### Work to complete
Find and copy each line of the records where the string "that" shows up.

### Data extract
(** The phrase SET EXTENDED CHECK: three tokens in any letter case with
    white space between them. *)
Definition phrase303 (ph : pystr) : Prop :=
  exists t1 w1 t2 w2 t3,
    ph = t1 ++ w1 ++ t2 ++ w2 ++ t3 /\
    ci_eq (str "SET") t1 /\ spaces w1 /\
    ci_eq (str "EXTENDED") t2 /\ spaces w2 /\
    ci_eq (str "CHECK") t3.

(** The phrase occurs at offset [p] of [text], bounded by word
    boundaries. *)
Definition occurs303 (text : pystr) (p : nat) : Prop :=
  exists pre ph post,
    text = pre ++ ph ++ post /\ List.length pre = p /\
    phrase303 ph /\ free_before pre /\ free_after post.

(** The keyword BREAK-POINT occurs at offset [p] of [text], bounded by
    word boundaries. *)
Definition occurs304 (text : pystr) (p : nat) : Prop :=
  exists pre kw post,
    text = pre ++ kw ++ post /\ List.length pre = p /\
    ci_eq (str "BREAK-POINT") kw /\ free_before pre /\ free_after post.

(** The same occurrence, followed by white space and one word token. *)
Definition occurs304_with_token (text : pystr) (p : nat) : Prop :=
  exists pre kw ws tok post,
    text = pre ++ kw ++ ws ++ tok ++ post /\ List.length pre = p /\
    ci_eq (str "BREAK-POINT") kw /\ free_before pre /\
    spaces ws /\ words tok /\ free_after post.

(** The text between [pre] and [post] stands inside a longer identifier:
    a word character touches it on the left or on the right. *)
Definition inside_identifier (pre post : pystr) : Prop :=
  word_opt uni_alnum (last_or None pre) = true \/
  word_opt uni_alnum (hd_error post) = true.

(** Between two neighbours [a], [b] no occurrence of a keyword whose
    first letter is [k] can begin: [a] is a word character, or [b] is not
    that letter. *)
Definition shut (k : N) (a b : N) : Prop :=
  is_word uni_alnum a = true \/ lit_ignorecase k b = false.

End Vocabulary.

(** ** Example units *)

(** A Unicode table that adds no word character to the tabulated ones. *)
Definition no_alnum : N -> bool := fun _ => false.

Definition example_unit (start : Z) (code : option pystr) : Unit :=
  {| pgm_name := str "ZPROG";
     inc_name := str "ZINCL";
     type := str "METHOD";
     name := Some (str "RUN");
     class_implementation := None;
     start_line := start;
     end_line := (start + 10)%Z;
     code := code;
     findings := None |}.

Definition TAB : N := 9%N.

(** The phrase of Rule 303 in mixed case on the second line. *)
Definition text_303 : pystr :=
  str "DATA x." ++ [LF] ++ str "  sEt   Extended" ++ [TAB] ++ str "check."
  ++ [LF].

(** BREAK-POINT with a trailing identifier on the second line. *)
Definition text_304 : pystr :=
  str "IF a." ++ [LF] ++ str "  break-point ID." ++ [LF] ++ str "ENDIF.".

(** Both statements, on the second and on the fourth line. *)
Definition text_both : pystr :=
  str "REPORT z." ++ [LF] ++ str "Set Extended Check OFF." ++ [LF]
  ++ str "WRITE 1." ++ [LF] ++ str "BREAK-POINT." ++ [LF].

(** Carriage returns as the only line separators. *)
Definition text_cr : pystr :=
  str "DATA x." ++ [CR] ++ str "BREAK-POINT." ++ [CR] ++ str "ENDIF.".

(** Carriage return and line feed together as line separators. *)
Definition text_crlf : pystr :=
  str "DATA x." ++ [CR; LF] ++ str "BREAK-POINT." ++ [CR; LF]
  ++ str "ENDIF.".
(** * tsh: a tiny shell with job control

    A shallow embedding of [tsh.c] and the properties of its job table,
    its command evaluator and its signal handlers.

    Conventions of the embedding.
    - A C [int] or [pid_t] is a [Z].  The arithmetic the shell does on them
      is [nextjid++] and [maxjid(jobs)+1]; signed overflow is undefined in C
      and is not given a meaning here.
    - A C string is the [string] of its characters up to the terminating
      NUL.
    - The array [struct job_t jobs[MAXJOBS]] is the list of its slots; a
      pointer to a slot ([struct job_t *]) is the index of that slot, and the
      NULL pointer is [None].
    - The globals [jobs], [nextjid] and [verbose] and everything the process
      has done to the outside world (text written, children forked, signals
      sent) are threaded through the functions as a [shell] record.
    - The wrappers [Sigfillset], [Sigemptyset], [Sigaddset], [Sigprocmask]
      and [Write] are taken to succeed; the signal mask itself is not part
      of the state: what it buys, that a handler never runs in the middle of
      a table update, is reflected by every table operation being one step.
    - A command line comes from [fgets] into a buffer of [MAXLINE] bytes, so
      the copies that [parseline] and [addjob] make of it into buffers of
      the same size are plain copies.
*)

From Stdlib Require Import ZArith String Ascii List Lia.
From stdpp Require Import base numbers list strings pretty.

Local Open Scope Z_scope.

(** ** Manifest constants *)

Definition MAXLINE : Z := 1024.
Definition MAXARGS : nat := 128.
Definition MAXJOBS : Z := 16.

Definition UNDEF : Z := 0.
Definition FG : Z := 1.
Definition BG : Z := 2.
Definition ST : Z := 3.

Definition SIGINT : Z := 2.
Definition SIGCONT : Z := 18.
Definition SIGTSTP : Z := 20.

(** ** Data model *)

Record job_t := Job {
  pid : Z;          (* job PID *)
  jid : Z;          (* job ID [1, 2, ...] *)
  state : Z;        (* UNDEF, BG, FG, or ST *)
  cmdline : string  (* command line *)
}.

(** What the process does to the outside world, in order. *)
Inductive effect :=
  | Print (text : string)        (* printf or Write on standard output *)
  | Forked (child : Z)           (* fork() returned [child] *)
  | Killed (target sig : Z).     (* kill(target, sig) was issued *)

Record shell := Shell {
  jobs : list job_t;   (* The job list *)
  nextjid : Z;         (* next job ID to allocate *)
  verbose : bool;      (* if true, print additional output *)
  log : list effect
}.

Definition nl : string := String (ascii_of_nat 10) EmptyString.

(** The process does [e]; the globals stay as they are. *)
Definition did (e : effect) (s : shell) : shell :=
  Shell (jobs s) (nextjid s) (verbose s) (log s ++ [e]).
(* ===== verification/Json.v ===== *)
(** Go's encoding/json, as the Vault client uses it: [json.Marshal] of maps of
    strings, and [Decoder.Decode] into a struct with one string field inside one
    struct field.

    A string is a sequence of bytes; text is UTF-8 where the library treats it as
    such. [parse_value] takes fuel; [parse_value_enough] shows that the length of
    the input is enough for it, so running out of fuel never is the reason of a
    failure. [parse_print] and [Decode_print] are the round trips. *)
From S2P Require Import Prelude.
From Stdlib Require Import ZArith Lia Ascii.
From stdpp Require Import base gmap strings list sorting.
Local Open Scope string_scope.
Local Open Scope char_scope.
Local Open Scope string_scope.

(** A JSON document; a number keeps its text, an object the order of its members. *)
#[warnings="-register-all"]
Inductive json :=
| JNull
| JBool (b : bool)
| JNum (text : string)
| JStr (s : string)
| JArr (l : list json)
| JObj (members : list (string * json)).

(** ** UTF-8 *)

Definition between (lo hi : N) (c : ascii) : bool :=
  ((lo <=? N_of_ascii c) && (N_of_ascii c <=? hi))%N.

Definition continuation : ascii -> bool := between 0x80 0xBF.

Definition is_ascii (c : ascii) : bool := between 0 0x7F c.

(** The well-formed sequences of two, three and four bytes: no overlong form, no
    surrogate, nothing beyond U+10FFFF. *)
Definition utf8_two (b0 b1 : ascii) : bool := between 0xC2 0xDF b0 && continuation b1.

Definition utf8_three (b0 b1 b2 : ascii) : bool :=
  (between 0xE0 0xE0 b0 && between 0xA0 0xBF b1 ||
   between 0xE1 0xEC b0 && continuation b1 ||
   between 0xED 0xED b0 && between 0x80 0x9F b1 ||
   between 0xEE 0xEF b0 && continuation b1) && continuation b2.

Definition utf8_four (b0 b1 b2 b3 : ascii) : bool :=
  (between 0xF0 0xF0 b0 && between 0x90 0xBF b1 ||
   between 0xF1 0xF3 b0 && continuation b1 ||
   between 0xF4 0xF4 b0 && between 0x80 0x8F b1) && continuation b2 && continuation b3.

### Response for this exercise
    that letter. *)
(** A Unicode table that adds no word character to the tabulated ones. *)
      pointer to a slot ([struct job_t *]) is the index of that slot, and the
      of the state: what it buys, that a handler never runs in the middle of
      the copies that [parseline] and [addjob] make of it into buffers of
    such. [parse_value] takes fuel; [parse_value_enough] shows that the length of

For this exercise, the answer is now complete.